Technology will increasingly enable people to upgrade their physical and psychological state. These enhancements, however, will be the preserve of a privileged few who can afford them. Indeed, two-thirds of consumers globally expect organizations in the next five to ten years to use technology in a way that has wider societal impact, signalling that brands will need to prioritize the ethical and equitable application of tech.
Moreover, almost a third (32%) of consumers would consider undergoing non-essential surgery by 2030 in order to improve their mental health, not only raising new ethical questions but forcing brands to update their strategies to an evolved notion of what it means to be “human”.
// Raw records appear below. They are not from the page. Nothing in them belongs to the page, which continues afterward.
(** * Resilience layer of the library-catalog service

    A shallow embedding of [app/core/circuit_breaker.py] and
    [app/core/advanced_caching.py], and of the merge step of
    [app/services/external_apis.py], followed by the properties of the
    design document that concern them.

    Conventions of the embedding.
    - Python [int] and the [float] readings of [time.time()] are integers
      ([Z]); a duration is a number of clock units.  A function that reads
      the clock takes the reading as an argument: the circuit breaker one
      argument for each reading, in the order of the source; an operation
      of the cache a single one, the clock standing still while the
      operation runs.
    - A Python [dict] is an association list in insertion order ([dict]),
      because [sorted] is stable and the eviction order of the cache
      depends on the order of [items()].
    - A function that may raise returns a [result]; a mutated object is
      returned next to the result.
    - An awaited callable is given by its outcome, and the calls that are
      really made are written to a list of [event]s. *)

From Stdlib Require Import String Ascii ZArith List Bool Lia QArith.
From Stdlib.Strings Require Import Byte.
Import ListNotations.
Local Open Scope string_scope.
Local Open Scope list_scope.
Local Open Scope Z_scope.
#[local] Set Warnings "-register-all".

(** ** Exceptions, results, events *)

Inductive exn : Type :=
| IndexError
| KeyError (k : string)
| TypeError
| EOFError
| BadGzipFile
| UnpicklingError
| AsyncioTimeoutError
| CircuitBreakerOpenException (msg : string)
| CircuitBreakerTimeoutException (seconds : Z)
| UpstreamError (cls : string).

Inductive result (A : Type) : Type :=
| Ok (a : A)
| Raise (e : exn).
Arguments Ok {A} a.
Arguments Raise {A} e.

(** What an awaited operation does under [asyncio.wait_for]. *)
Inductive outcome (A : Type) : Type :=
| Returns (a : A)
| Raises (e : exn)
| TimesOut.
Arguments Returns {A} a.
Arguments Raises {A} e.
Arguments TimesOut {A}.

Inductive event : Type :=
| EvFunc       (* the wrapped operation was invoked *)
| EvFallback.  (* the fallback was invoked *)

Definition is_EvFunc (e : event) : bool :=
  match e with EvFunc => true | EvFallback => false end.

(** How many times the wrapped operation was invoked. *)
Definition invocations (evs : list event) : nat :=
  length (filter is_EvFunc evs).

(** [len(l)] as a Python integer. *)
Definition len {A : Type} (l : list A) : Z := Z.of_nat (length l).

(** The last [n] elements of a list. *)
Definition lastn {A : Type} (n : nat) (l : list A) : list A :=
  skipn (length l - n) l.

Definition count_true (l : list bool) : Z :=
  len (filter (fun b => b) l).

Definition count_false (l : list bool) : Z :=
  len (filter negb l).

(** ** circuit_breaker.py *)

Module Breaker.

Inductive CircuitState : Type := CLOSED | OPEN | HALF_OPEN.
Lemma enqueue_keeps_priority_then_age_order_witness :
  let evs := [CallSpeakLow "x"%string; CallSpeakHigh "y"%string;
              CallSpeakLow "z"%string] in
  let w' := run evs (pause freshWorld) in
  StronglySorted queueOrder (st_queue (state w'))
  /\ map text (st_queue (state w')) = ["y"%string; "x"%string; "z"%string]
  /\ map text (filter (hasPriority low)
                      (st_queue (state (addToQueue "v"%string low w'))))
     = ["x"%string; "z"%string; "v"%string].
Proof.
  cbv zeta.
  assert (Hs : StronglySorted queueOrder (st_queue (state (pause freshWorld))))
    by (cbn; constructor).
  assert (Hm : monotoneClock (pause freshWorld))
    by (intros i j _; cbn; unfold frozenClock; lia).
  assert (Hw : wellStamped (pause freshWorld))
    by (intros item Hin; cbn in Hin; contradiction).
  destruct (enqueue_keeps_priority_then_age_order
              [CallSpeakLow "x"%string; CallSpeakHigh "y"%string;
               CallSpeakLow "z"%string]
              (pause freshWorld) Hs) as (Hq & _ & _ & Hfifo).
  split; [exact Hq|].
  split; [reflexivity|].
  rewrite (Hfifo Hm Hw). reflexivity.
Defined.

(** ** Acceptance *)

Lemma processQueue_on_accepts (q : list SpeechQueueItem) :
  forall (w : World) (x : SpeechQueueItem),
    st_queue (state w) = q ->
    In x q ->
    (forall k : nat, (ticks w <= k < ticks (processQueue_on q w))%nat ->
                     expiredAtPop (clock w k) x = false) ->
    In x (st_queue (state (processQueue_on q w)))
    \/ engine (processQueue_on q w) = engine w ++ [speakCall (text x) w].
Proof.
  induction q as [|item rest IH]; intros w x Hq Hin Hfresh.
  - contradiction.
  - destruct (st_isPaused (state w)) eqn:Hp.
    { left. rewrite processQueue_on_paused by exact Hp.
      rewrite Hq. exact Hin. }
    destruct (st_isSpeaking (state w)) eqn:Hsp.
    { left. rewrite processQueue_on_speaking by exact Hsp.
      rewrite Hq. exact Hin. }
    rewrite processQueue_on_idle_cons in * by assumption.
    cbv zeta in *.
    set (w2 := snd (Date_now (set_queue rest w))) in *.
    destruct (expiredAtPop (clock w (ticks w)) item) eqn:E.
    + destruct (processQueue_on_frame rest w2) as (_ & Ht & _).
      assert (Ht2 : ticks w2 = S (ticks w)) by reflexivity.
      destruct Hin as [-> | Hin].
      * rewrite Hfresh in E; [discriminate | lia].
      * destruct (IH w2 x eq_refl Hin) as [Hl | Hr].
        -- intros k Hk. apply Hfresh. lia.
        -- left. exact Hl.
        -- right. exact Hr.
    + destruct Hin as [-> | Hin].
      * right. reflexivity.
      * left. exact Hin.
Qed.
For many, the pandemic has been a test of our ability to maintain our physical and mental health. This heightened awareness of health and wellbeing is only set to continue, facilitated by developing technology that will empower consumers to continually gain better insight into their health. More than half (53%) of the people surveyed expect to use technology on a daily basis to measure aspects of their health over the next 5-10 years.
So, where do we go from here?
In view of these findings, there is a clear set of behaviours that will be key for brands to succeed, which dentsu calls ‘Inclusive Intelligence’. This term describes the ability to incorporate new views, values and behaviours into a brand’s value proposition, against a backdrop of widening inequality and ethical complexity.
The key tenets of ‘Inclusive Intelligence’ can be used by brands as a reference point and strategic guide for the coming decade, informing a mindset that will result in not only enhanced consumer connection but long-term business growth.